Há muita coisa ainda para ser dita, mas tudo tem o seu tempo para ser dito e compreendido. A minha alma não vai sossegar enquanto todos não entenderem o que eu sinto, mas principalmente o que eu sou.
Muitas vezes magoei muitas pessoas, peço desculpa, mas não era eu, era o fantasma que me assombrava, eu não quis isso, fui magoado muitas vezes, porque o fantasma gostava de me fustigar e deixava-me sem defesas, e eu amava tanto esse fantasma.
Este vídeo é a primeira parte, mais surgiram…toda a minha historia vai ser contada, mas só entendera quem quiser entender.
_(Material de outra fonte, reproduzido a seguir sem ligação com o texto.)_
(* ===== verification/Selection.v ===== *)
(** * Selecting the processes of a request

    Models [resolve_process_selection_with_flow_versions] of
    [bin/snapshot_builder.rs]: without request roots the candidates are taken as
    they are, up to a limit; with roots, the selection is the closure of the
    roots under "is chosen to balance a residual exchange of", computed with a
    queue over the candidate rows.

    The digest of the request ([compute_scope_hash], SHA-256 of a JSON text) is
    an argument. *)

From S2P Require Import Prelude F64 Text Json SignedFlow Location ProviderLink Tidas Lineage Balance Exchange Assemble Documents.

Local Open Scope Z_scope.

Inductive SnapshotSelectionMode := FilteredLibrary | RequestRootsClosure.

Record ResolvedScopeProcess := {
  rs_process_id : Uuid;
  rs_process_version : string;
  rs_partition : ScopeProcessPartition;
}.

Record ResolvedRequestScopeSummary := {
  selection_mode : SnapshotSelectionMode;
  scope_hash : string;
  sum_roots : list RequestRootProcess;
  public_process_count : Z;
  private_process_count : Z;
  sum_processes : list ResolvedScopeProcess;
}.

Record ResolvedProcessSelection := {
  sel_processes : list ProcessRow;
  scope_summary : ResolvedRequestScopeSummary;
}.

Inductive SelectionError :=
| CandidateIndexOverflow
| CandidateParse (e : ExchangeError)
| CandidateFlows (e : DocumentError)
| CandidatePort (e : BalanceError)
| RootNotFound (root : RequestRootProcess)
| NegativeProcessIdx
| MissingResiduals (idx : Z)
| MissingCandidateMeta (idx : Z)
| InvalidAllocation (process : Uuid) (exchange_id : string)
| SelectionLink (e : LinkError)
| SelectedOutOfBounds (idx : Z)
| CountOverflow
| HashFailed
(** The queue is longer than the bound on it. *)
| OutOfFuel.

#[export] Instance ScopeProcessPartition_eq_dec : EqDecision ScopeProcessPartition.
Proof. solve_decision. Defined.
#[export] Instance RequestRootProcess_eq_dec : EqDecision RequestRootProcess.
Proof. solve_decision. Defined.

(** ** Request roots *)

Definition new_root (id : Uuid) (version : string) : RequestRootProcess :=
  {| root_process_id := id; root_process_version := trim version |}.

Definition root_cmp : RequestRootProcess -> RequestRootProcess -> comparison :=
  cmp_then (cmp_by root_process_id Z.compare) (cmp_by root_process_version String.compare).

(** [Vec::dedup]: drops an element equal to the one before it. *)
Fixpoint dedup_roots (l : list RequestRootProcess) : list RequestRootProcess :=
  match l with
  | a :: (b :: _) as rest => if decide (a = b) then dedup_roots rest else a :: dedup_roots rest
  | _ => l
  end.

Definition normalize_request_roots (roots : list RequestRootProcess) : list RequestRootProcess :=
  dedup_roots (sort_by root_cmp ((fun r => new_root (root_process_id r) (root_process_version r)) <$> roots)).

Definition root_key (root : RequestRootProcess) : Uuid * string := (root_process_id root, root_process_version root).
Isto é só o inicio.
Em cada palavra uma emoção
Em cada imagem eu devolvo-te a visão.
Obrigado a todos
Nuno Ribeiro
Eternamente

Domingo, 4 de Outubro de 2009

Transparente




Transparente num opaco da própria espécie
A superfície que me reveste é brava como a intempérie
Afasto o nefasto para que vejas a minha transparência
Na decadência que me cobre e me trás dependência
De um olhar que trouxe vida a uma vida extinguida
Tentei dar a mão a tua alma para ver se ela me seguia
Continuei sozinho apenas um corpo solto sem espírito
Encontrei-me numa purificação do meu estado lírico
Afastei-me do meu próprio corpo em sincronia
Deixei-o sozinho e parti em busca da poesia
A transparência que me atraia não era mais que o meu reflexo
Embutido no meu corpo ramificado ao plexo
Transparente sem cura, sou a salvação que me procura
Cristalino como água transparecia candura
Bravura não passou mais que uma aventura
Sou mais que a transparência reflectida na minha figura
Sou como o gelo transparente, posso ser frio
Mas queimo e tenho o meu próprio brilho.





Quinta-feira, 1 de Outubro de 2009

Muito mais




Eu espero que a minha vida me traga algo mais
Numa transcendência vivida em sons intemporais
Numa escapatória a fuga porque eu já não me escondo
Do conforto do amor ódio que me deixou louco
Transparência transparecia numa vida que não corria
Estava agarrada amarrado a tudo o que me corroía
Liberto em liberdade agora sou libertino
Destruí o meu destino preso apenas por um fio
Nova vida com novas perspectivas acusado de insanidade
Nem médicos que me chamam louco me tiram a ansiedade
De ver mais de querer mais de viver noutro tempo
Porque eu não pertenço aqui e ninguém entende o meu pensamento
Há sempre uma mensagem subjectiva e pouco aparente
Da ilusória das palavras da minha poesia diferente
E eu sou consciente, por mais que não pareça
Deixei o ponto final para viver nas reticências
Vida densa numa extensa jornada desde a nascença
Já conto com 27 numa intensa presença
Vivencias presenciadas numa fissura do tempo
Cronologia criada numa figura doente
Eu estive sempre atento tentado a apontar o dedo
Mantive-me calado e fingi que era tudo um segredo
Mas eu já não aguento, arrebento por dentro
Chegou agora o tempo de eu fazer o meu julgamento
Este sol que rasga pelas nuvens e trás algum calor
Não me chega eu peço mais eu quero mais fulgor
Esplendor que me expande para outros mundos
Na plenitude que me agiganta em todos os minutos
Dá-me mais um tempo traz-me um trevo de quatro folhas
É a mudança que eu espero numa espera entre escolhas
E as folhas brancas do meu caderno escuro que vou preenchendo
Trazem vida a uma chama que eu tenha cá dentro
Entro em combustão, eu espero muito mais da vida
Eu só comecei agora ainda estou longe da despedida
Eu quero muito mais céu muito mais infinito
Tudo o que possa avultar o meu espírito.